Page:Noa noa - 1901.djvu/38

La bibliothèque libre.
Cette page a été validée par deux contributeurs.
37
NOA NOA

… La princesse entrait dans ma chambre, et j’étais sur mon lit, soufrant, vêtu seulement d’un paréo. Quelle tenue pour recevoir une femme de qualité !

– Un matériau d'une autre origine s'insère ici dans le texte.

(** C2. Let the utilities of a group have distinct names, and let the
    [CreateOrUpgrade] call at position [k] (counting from 0) of
    [ProvisionUtilityGroup] fail.  Then the calls made are those on the
    utilities at positions 0..k; each utility before [k] had the version it
    reported written under its name, and the cluster record holds it; the
    entries of the utilities from [k] on are as they were; and no later
    utility was called. *)
Theorem failed_upgrade_leaves_earlier_versions_recorded :
  ∀ (group : utilityGroup W) (repoOrder : list (string * string)) s k u e,
    NoDup (Name <$> utilities group) →
    createResults (journal (ProvisionUtilityGroup group repoOrder s)) !! k
      = Some (u, Some e) →
    let r := ProvisionUtilityGroup group repoOrder s in
    utilities group !! k = Some u ∧
    createCalls (journal r) = take (S k) (utilities group) ∧
    (∀ i p, i < k → utilities group !! i = Some p →
       ∃ v, reported (journal r) !! i = Some (p, v) ∧
            persisted (journal r) !! i = Some (Name p, v) ∧
            ActualVersions (cluster (final r)) !! Name p = Some v) ∧
    (∀ i q, k ≤ i → utilities group !! i = Some q →
       ActualVersions (cluster (final r)) !! Name q =
         ActualVersions (cluster s) !! Name q) ∧
    (∀ i q, k < i → utilities group !! i = Some q →
       q ∉ createCalls (journal r)).
Proof.
  intros group repoOrder s k u e Hnd Hk r.
  destruct (runGroup_failed_at Provisioning group repoOrder s k u e Hk)
    as (Hu & Hcalls & Hrep & Hper & _ & _ & Hav).
  cbn [runGroup passResults] in Hcalls, Hrep, Hper, Hav. fold r in Hcalls, Hrep, Hper, Hav.
  pose proof (persisted_names _ Hper) as Hnames. rewrite Hrep in Hnames.
  assert (Hlt : k < length (utilities group)) by by eapply lookup_lt_Some.
  split; [done|]. split; [done|]. split; [|split].
  - intros i p Hi Hp.
    assert (Hpi : (reported (journal r)).*1 !! i = Some p).
    { rewrite Hrep. by rewrite lookup_take_lt. }
    rewrite list_lookup_fmap in Hpi.
    destruct (reported (journal r) !! i) as [[p' v]|] eqn:Hri; [|done].
    injection Hpi as ->. exists v. split; [done|].
    assert (Hpe : persisted (journal r) !! i = Some (Name p, v)).
    { by rewrite Hper, list_lookup_fmap, Hri. }
    split; [done|]. rewrite Hav. apply replay_lookup_written.
    + rewrite Hnames, fmap_take.
      eapply sublist_NoDup; [exact Hnd | apply sublist_take].
    + by eapply list_elem_of_lookup_2.
  - intros i q Hi Hq. rewrite Hav. apply replay_lookup_other.
    rewrite Hnames. intros Hin.
    apply list_elem_of_fmap in Hin as (p & Hpq & Hin).
    apply elem_of_take in Hin as (i' & Hp & Hi').
    assert (i' = i); [|lia].
    eapply (NoDup_lookup _ _ _ _ Hnd); rewrite list_lookup_fmap.
    + by rewrite Hp.
    + rewrite Hq. cbn. by rewrite Hpq.
  - intros i q Hi Hq. unfold createCalls. rewrite Hcalls. intros Hin.
    apply elem_of_take in Hin as (i' & Hq' & Hi').
    assert (i' = i); [|lia].
    eapply (NoDup_lookup _ _ _ _ (NoDup_fmap_1 Name _ Hnd)); done.
Qed.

Ia orana, Gauguin me dit-elle. Tu es malade, je viens te voir. — Et tu te nommes ? — Vaïtüa. Vaïtüa était une vraie princesse, si toutefois il en est encore depuis que les Européens ont dans ce pays rabaissé tout à leur niveau. Le fait est, pourtant, qu’elle arrivait là en très simple mortelle, pieds nus, une fleur odorante à l’oreille, en robe noire. Elle portait le deuil du roi Pomaré, de qui elle était la nièce. Son père, Tamatoa, malgré les inévitables contacts avec les officiers, les fonctionnaires, malgré les réceptions chez l’amiral, n’avait jamais voulu être qu’un royal Maorie, gigantesque batteur d’hommes dans ses moments de colère, et, aux sous d’orgie, célèbre minotaure. Il était mort. Vaïtüa, prétendait-on, lui ressemblait beaucoup. Avec l’insolence de tout Européen qui vient de débarquer, casqué de blanc, dans l’Île, je regardais, un sourire sceptique aux lèvres, cette princesse déchue. Mais je voulus être poli.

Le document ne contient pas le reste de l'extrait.